Study participants were diagnosed with primary open-angle glaucoma or ocular hypertension. Five healthy patients were included as controls. One eye of each patient was treated with one of the following prostaglandin eye drops for > three months: latanoprost; travoprost; tafluprost; bimatoprost; and isopropyl unoprostone. A single-lens reflex camera was used to photograph open eyelids. Three ophthalmologists independently judged the appearance of the deepened upper eyelid sulcus in the photographs by comparing the right and left eyes. A subjective self-reported questionnaire was also administered.

Upper eyelid sulcus deepening was objectively (photograph) and subjectively (questionnaire) noted as follows: latanoprost, 24 percent and 12 percent; travoprost, 50 percent and 24 percent; tafluprost, 18 percent and 10 percent; bimatoprost, 60 percent and 40 percent; and unoprostone, 8 percent and 10 percent. It occurred more frequently (objectively and subjectively) in the bimatoprost group than in the latanoprost, tafluprost and unoprostone groups (p<0.001).
J Glaucoma 2013;22:626-631.
Inoue K, Shiokawa M, Wakakura M, Tomita G.

DME Patients Report Improved Vision After Ranibizumab
Research from Australian, Canadian and European outpatient retina practices supports benefit from ranibizumab or ranibizumab plus laser treatment for patients with diabetic macular edema and provides vision-related, patient-reported outcome evidence that mirrors visual acuity outcomes.

Patients 18 years or older (n=345) with type 1 or 2 diabetes and visual impairment due to DME were enrolled in a Phase III, double-masked, 12-month study to determine the impact of intravitreal ranibizumab, 0.5 mg, compared with laser on patient-reported visual function. Patients were randomized to ranibizumab plus sham laser (n=116), ranibizumab plus laser (n=118) or sham injections plus laser (n=111). Ranibizumab and sham injections were given for three consecutive months, then as needed; laser plus sham treatment was given at baseline and then as needed. Outcomes were measured by National Eye Institute Visual Functioning Questionnaire 25 (NEI VFQ-25) scores at baseline, three and 12 months for patients receiving one or more study treatments with one or more post-baseline NEI VFQ-25 assessments and last observation carried forward for missing data.

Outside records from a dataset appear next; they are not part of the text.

(* ===== verification/SystemDns.v ===== *)
(** System DNS settings (src/internal/systemdns/systemdns.go and
    windows_platform.go): the settings of the chosen network interfaces are
    saved, pointed at the local DNS server and put back.

    The operations are written against a platform, as in the source.  The Windows
    platform works on a table of adapters; what its PowerShell scripts do to the
    table is their documented meaning, one cmdlet call at a time, and the text of
    the scripts is modelled as well. *)
From stdpp Require Import strings.
From Stdlib Require Import Ascii.
From S2P Require Import Prelude GoStrings GoNet External World Rollback Config.

Definition StateKind : gostring := "system_dns".
Definition stateVersion : Z := 1.
Definition ErrNoState : error := ErrorVar "systemdns.ErrNoState".
Definition ErrUnsupported : error := ErrorVar "systemdns.ErrUnsupported".

Record DNSSettings := {
  SRollbackPath : gostring;
  SInterfaces : list gostring;
  SServerIPs : list gostring;
}.

Record Result := {
  RInterfaces : nat;
  RServerIPs : list gostring;
  RViaHelper : bool;
}.

Record InterfaceState := {
  InterfaceAlias : gostring;
  InterfaceIndex : Z;
  InterfaceGUID : gostring;
  AddressFamily : gostring;
  Source : gostring;
  IServers : list gostring;
  StaticServers : list gostring;
  StaticNameServer : gostring;
}.

Record State := {
  StKind : gostring;
  StVersion : Z;
  StOS : gostring;
  StMode : gostring;
  StInterfaces : list InterfaceState;
  StServerIPs : list gostring;
  StCreatedAt : Time;
}.

(** * Normalization and validation *)

Section settings.
Context `{Externals}.

(** One iteration of cleanStrings: the keys seen and the values kept. *)
Definition cleanStep (s : gset gostring * list gostring) (raw : gostring) : gset gostring * list gostring :=
  let value := TrimSpace raw in
  if bool_decide (value = []) then s
  else
    let key := ToLower value in
    if bool_decide (key ∈ s.1) then s else ({[key]} ∪ s.1, s.2 ++ [value]).

Definition cleanStrings (values : list gostring) : list gostring := (foldl cleanStep (∅, []) values).2.

Definition normalizeConfig (cfg : DNSSettings) : DNSSettings :=
  {| SRollbackPath := TrimSpace (SRollbackPath cfg); SInterfaces := cleanStrings (SInterfaces cfg);
     SServerIPs := cleanStrings (SServerIPs cfg) |}.

Definition loopbackServer (server : gostring) : bool :=
  let ip := ParseIP server in
  negb (bool_decide (ip = []) || negb (IsLoopback ip) || bool_decide (To4 ip = [])).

Mean baseline NEI VFQ-25 composite scores were 72.8, 73.5 and 74.1 in the ranibizumab, laser and ranibizumab plus laser groups. At 12 months, the mean composite scores (95 percent CIs) improved by 5 (ranibizumab vs. laser, 2.6 to 7.4; p=0.01 vs. laser) and 5.4 (ranibizumab plus laser vs. laser alone, 3.3 to 7.4; p=0.004 vs. laser) from baseline in the ranibizumab and ranibizumab plus laser groups, respectively, compared with 0.6 (-1.8 to 3) for the laser group. Near activities scores improved by 9 (ranibizumab vs. laser, 5 to 13; p=0.01) and 9.1 (ranibizumab plus laser vs. laser, 5.6 to 12.6; p=0.006) compared with 1.1 (-3 to 5.2) for the laser group, whereas distance activities score improved by 5.3 (ranibizumab vs. laser, 1.8 to 8.9; p=0.04) and 5.6 (ranibizumab plus laser vs. laser, 2.3 to 9; p=0.03) compared with 0.4 (-3.1 to 3.8) for the laser group. Patients with better baseline visual acuity or lower central retinal thickness had greater improvements with ranibizumab treatment compared with laser in composite and some subscale scores compared with patients with worse visual acuity or higher central retinal thickness.
JAMA Ophthalmol 2013;131:1339-1347.
Mitchell P, Bressler N, Tolley K, Gallagher M, et al.